Atlanta Re-opens the 1970s Missing and Murder Children Cases

H. Michael Harvey, JD
5 min readMar 27, 2019
Photo by Ronny Sison on Unsplash

Over 40 years ago, the city of Atlanta, Georgia closed the books on the “missing and murdered” children cases. From about1977 through 1981, 28 Black children and young adults disappeared from Atlanta streets in an impoverished section of the city.

These youngsters, both male, and female were never again seen alive. Fear gripped Blacks in the city “too busy to hate.” The law enforcement authorities and the mainstream media was slow to recognize there was a mass murderer afoot in Atlanta.

In the early days, save for reports in the Black-owned Atlanta Daily World newspaper, there was hardly any coverage given to this story. Without media coverage, the police were slow in recognizing there might be a connection to the missing children reports that were mounting at the pace of a disco drum-beat.
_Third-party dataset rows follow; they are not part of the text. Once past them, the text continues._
Lemma line_event e : wf_event e = true -> lineok (body_event e) = true.
Proof. destruct e; intros H; try discriminate; exact (ev_line l H). Qed.

Lemma sep_event e : wf_event e = true -> sep (body_event e).
Proof. destruct e; intros H; try discriminate; exact (ev_sep l H). Qed.

Lemma wf_typed e : wf_event e = true -> exists name ty,
  type_name e = Some name /\ typeOf e = Some ty
  /\ getEventTypeAndKind name = Some (ty, kindOf ty)
  /\ (length name <? MAX_LSB_NAME_LEN)%nat = true /\ noquote name = true /\ plain name = true.
Proof.
  destruct e; intros H; try discriminate; clear H;
    (eexists; eexists; split; [reflexivity|]; split; [reflexivity|]; vm_compute; auto 6).
Qed.

(** ** One record *)

(** A version that the reader accepts. *)
Definition vers_ok (v : cstr) : bool :=
  noquote v && plain v && (length v <? MAX_VERSION_LEN)%nat
  && match atof v with Some x => negb (SFnonpos (narrow x)) | None => false end.

Definition wf_rec (r : eventRec) : bool := vers_ok (version r) && wf_event (eventLog r).

Definition nameOf (e : event) : cstr := match type_name e with Some n => n | None => [] end.

Definition line_of (r : eventRec) : cstr :=
  header (nameOf (eventLog r)) r ++ body_event (eventLog r).

Definition norm_rec (r : eventRec) : eventRec :=
  mkRec (version r) (wrap32 (eventTime r)) (norm_event (wrap32 (eventTime r)) (eventLog r)).

(** [lsb_puteventrec] writes the line of the record. *)
Lemma put_line r f : wf_rec r = true ->
  lsb_puteventrec r f = of_wres (fprintf (line_of r ++ tail_event (eventLog r)) f).
Proof.
  unfold wf_rec. intros. bool_split. unfold lsb_puteventrec, line_of, nameOf.
  destruct (wf_typed _ H0) as (n & ty & -> & _). f_equal. rewrite <- app_assoc.
  apply (writes_seq (fprintf (header n r)) (writeEvent (eventLog r)));
    auto using writes_fprintf, write_event.
Qed.

Lemma header_quoted name r : noquote name = true -> noquote (version r) = true ->
  header name r = quote name ++ fld_q (version r) ++ fld_t (eventTime r).
Proof.
  intros Hn Hv. unfold header. rewrite XFile.fld_raw_q by assumption.
  unfold quote at 1. rewrite XFile.esc_noquote by assumption. cbn. now rewrite <- !app_assoc.
Qed.

Lemma strip_name_quote maxLen s r : (length s <? maxLen)%nat = true -> sep r -> r <> [] ->
  strip_name maxLen (Some (quote s ++ r)) = ROk s (C r).
Proof.
  intros Hs Hr Hn. unfold strip_name. destruct (strip_at [] s r) as [E1 E2]; auto.
  cbn [app length Nat.add] in E1, E2. rewrite E1, E2, length_app.
  destruct (Nat.eqb_spec (length (quote s) + length r) (length (quote s)));
    [destruct r; [congruence|cbn in *; lia]|].
  apply Nat.ltb_lt in Hs. destruct (Nat.leb_spec maxLen (length s)); [lia|reflexivity].
Qed.

Lemma strip_name_C maxLen s r : (length s <? maxLen)%nat = true -> sep r -> r <> [] ->
  strip_name maxLen (C (fld_q s ++ r)) = ROk s (C r).
Proof. rewrite C_q. apply strip_name_quote. Qed.

Lemma check_version_ok v c : vers_ok v = true -> check_version v c = ROk tt c.
Proof.
  unfold vers_ok, check_version. intros. bool_split. destruct (atof v); [|discriminate].
  now destruct (SFnonpos _).
Qed.

(** The line of a record is parsed back. *)
Lemma parse_line_of r : wf_rec r = true ->
  exists c, parse_line (Some (line_of r)) = ROk (norm_rec r) c.
Proof.
  unfold wf_rec. intros. bool_split. unfold line_of, nameOf.
  destruct (wf_typed _ H0) as (n & ty & -> & Hty & Hget & Hn & Hq & _).
  assert (V := H). unfold vers_ok in V. bool_split.
  rewrite header_quoted, <- !app_assoc by assumption. unfold parse_line.
  eapply rd_step; [apply strip_name_quote; auto with elog; discriminate|cbv beta].
  eapply rd_step; [apply strip_name_C; auto with elog; discriminate|cbv beta].
  eapply rd_step; [now apply check_version_ok|cbv beta].
  eapply rd_step; [apply scan_t_C; now apply sep_event|cbv beta]. rd1. rewrite Hget.
  destruct (read_event (eventLog r) (wrap32 (eventTime r)) ty H0 Hty) as [c E].
  eapply rd_step; [exact E|]. eexists. reflexivity.
Qed.

(** ** Lines of the file *)

Lemma plain_quote s : plain s = true -> plain (quote s) = true.
Proof. intros H. apply (plain_q s) in H. unfold fld_q in H. cbn in H. exact H. Qed.

Lemma line_of_ok r : wf_rec r = true ->
  lineok (line_of r) = true /\ (exists l, line_of r = QT :: l) /\ (1 < length (line_of r))%nat.
Proof.
  unfold wf_rec. intros. bool_split. unfold line_of, nameOf.
  destruct (wf_typed _ H0) as (n & ty & -> & _ & _ & _ & Hq & Hp).
  unfold vers_ok in H. bool_split. split; [|split; [eexists; reflexivity|unfold header; rewrite !length_app; cbn; lia]].
  apply lineok_app; [|now apply line_event]. rewrite header_quoted by assumption.
  rewrite !plain_app, plain_quote, plain_q, plain_t by assumption. reflexivity.
Qed.

Lemma getNextLine_line l k rest : lineok l = true -> (exists l', l = QT :: l') ->
  getNextLine_ false (l ++ repeat SP k ++ NL :: rest) = (Some l, rest)
  /\ ((1 < length l)%nat -> getNextLine_ false (l ++ repeat SP k) = (Some l, [])).
Proof.
  intros Hl [l' E]. destruct (lineok_snoc l Hl) as (t & c & El & Hp & Hc).
  assert (B : all_blank l = false) by (rewrite E; reflexivity).
  rewrite El in Hp. unfold getNextLine_. split; [|intros Hlen].
  - destruct (getNextLineD_plain t c k rest 0 Hp Hc) as [D _].
    rewrite app_assoc, <- El in D. now rewrite (getNextLineC_visible _ _ _ _ _ _ D B).
  - destruct (getNextLineD_plain t c k rest 0 Hp Hc) as [_ D].
    rewrite app_assoc, <- El in D.
    rewrite (getNextLineC_visible _ _ _ _ _ _ (D ltac:(rewrite El, length_app in Hlen; cbn in Hlen; lia)) B).
    reflexivity.
Qed.

Lemma getNextLine_shorter fp l fp' : getNextLine_ false fp = (Some l, fp') ->
  (length fp' < length fp)%nat.
Proof.
  unfold getNextLine_, getNextLineC_. generalize 0. intros lc.
  assert (G : forall fuel fp lc l fp' lc',
    getNextLineC_fuel fuel false fp lc = Some (Some l, fp', lc') -> (length fp' < length fp)%nat).
  { induction fuel as [|fuel IH]; intros g c m g' c'; [discriminate|]. cbn.
    destruct (getNextLineD_ false g c) as [[[x|] y] z] eqn:E; [|discriminate].
    apply getNextLineD_shorter in E. destruct (all_blank x); [|congruence].
    intros ?%IH. lia. }
  destruct (getNextLineC_fuel _ false fp lc) as [[[o g] z]|] eqn:E; [|discriminate].
  intros [= -> ->]. eauto.
Qed.

(** The fuel of [lsb_geteventrec_ex] is enough. *)
Lemma next_record_line_total fuel b fp : (length fp < fuel)%nat ->
  exists r, next_record_line fuel b fp = Some r.
Proof.
  revert b fp; induction fuel as [|fuel IH]; intros b fp H; [lia|]. cbn [next_record_line].
  destruct (getNextLine_ false fp) as [[l|] fp'] eqn:E; [|eauto].
  apply getNextLine_shorter in E. destruct l as [|c l]; [eauto|].
  destruct (Ascii.eqb c HASH); [apply IH; lia|eauto].
Qed.

Lemma job_loop_total fuel ids fp : (length fp < fuel)%nat ->
  exists r, job_loop fuel ids fp = Some r.
Proof.
  revert fp; induction fuel as [|fuel IH]; intros fp H; [lia|]. cbn [job_loop].
  destruct (getNextLine_ false fp) as [[l|] fp'] eqn:E; [|eauto].
  apply getNextLine_shorter in E. destruct (match l with [] => false | _ => _ end); [apply IH; lia|].
  destruct (job_step ids (Some l)) as [[r|] c| |]; eauto. apply IH. lia.
Qed.

(** A comment line as [lsb.events] has it: [#], text, newline. *)
Definition comment (s : cstr) : cstr := HASH :: s ++ [NL].

Lemma getNextLine_comment s c k rest : plain (s ++ [c]) = true -> Ascii.eqb c SP = false ->
  getNextLine_ false (comment ((s ++ [c]) ++ repeat SP k) ++ rest) = (Some (HASH :: s ++ [c]), rest).
Proof.
  intros Hp Hc. unfold comment.
  destruct (getNextLineD_plain (HASH :: s) c k rest 0) as [D _]; [exact Hp|exact Hc|].
  unfold getNextLine_. rewrite (getNextLineC_visible false _ 0 (HASH :: s ++ [c]) rest 1);
    [reflexivity| |reflexivity].
  change (HASH :: s ++ [c]) with ((HASH :: s) ++ [c]). change 1 with (0 + 1). rewrite <- D.
  f_equal. cbn. rewrite <- !app_assoc. reflexivity.
Qed.

(** The next record of a file that continues with a record. *)
Lemma get_line r rest : wf_rec r = true -> nl_event (eventLog r) = true ->
  lsb_geteventrec_ex (line_of r ++ tail_event (eventLog r) ++ rest) = (GRec (norm_rec r), rest).
Proof.
  intros H Hn. destruct (line_of_ok r H) as (Hl & Hq & Hlen). unfold tail_event. rewrite Hn, <- app_assoc.
  destruct (getNextLine_line (line_of r) (pad_event (eventLog r)) rest Hl Hq) as [G _].
  unfold lsb_geteventrec_ex. cbn [next_record_line]. cbn [app]. rewrite G.
  destruct Hq as [l El]. destruct (parse_line_of r H) as [c P].
  rewrite El at 1. cbn iota. change (Ascii.eqb QT HASH) with false. cbn iota.
  now rewrite P.
Qed.

Lemma get_last_line r : wf_rec r = true ->
  lsb_geteventrec_ex (line_of r ++ tail_event (eventLog r)) = (GRec (norm_rec r), []).
Proof.
  intros H. destruct (nl_event (eventLog r)) eqn:Hn.
  - rewrite <- (get_line r [] H Hn). now rewrite app_nil_r.
  - destruct (line_of_ok r H) as (Hl & Hq & Hlen). unfold tail_event. rewrite Hn, app_nil_r.
    destruct (getNextLine_line (line_of r) (pad_event (eventLog r)) [] Hl Hq) as [_ G].
    unfold lsb_geteventrec_ex. cbn [next_record_line]. destruct Hq as [l El].
    rewrite (G Hlen).
    destruct (parse_line_of r H) as [c P]. rewrite El at 1. cbn iota.
    change (Ascii.eqb QT HASH) with false. cbn iota. now rewrite P.
Qed.

(** ** Whole files *)

(** Records written one after the other, up to the first failure. *)
Fixpoint put_all (rs : list eventRec) (f : FILE) : putres :=
  match rs with
  | [] => PutOk f
  | r :: rs' => match lsb_puteventrec r f with PutOk f' => put_all rs' f' | x => x end
  end.

(** The results of [n] calls of [lsb_geteventrec_ex], and the input left. *)
Fixpoint get_all (n : nat) (fp : cstr) : list getres * cstr :=
  match n with
  | O => ([], fp)
  | S n' =>
      let '(r, fp1) := lsb_geteventrec_ex fp in
      let '(l, fp2) := get_all n' fp1 in (r :: l, fp2)
  end.

Definition wf_line (r : eventRec) : bool := wf_rec r && nl_event (eventLog r).

Definition text_of (r : eventRec) : cstr := line_of r ++ tail_event (eventLog r).

Lemma put_text r w : wf_rec r = true ->
  lsb_puteventrec r (mkFILE w None) = PutOk (mkFILE (w ++ text_of r) None).
Proof. intros H. rewrite put_line by assumption. unfold fprintf. now rewrite fputs_spec. Qed.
When the child murders started, Maynard Jackson had just become the first Black person elected mayor in a major southern city. The white power structure that had run things in Atlanta since 1847 did not adjust well to the loss of their political power base at city hall.

Tension mounted when Jackson sought to replace the Chief of Police with Reggie Eaves, a law school classmate from Boston, Massachuset. The old chief vowed not to move out of his office. Gun-toting officers on both…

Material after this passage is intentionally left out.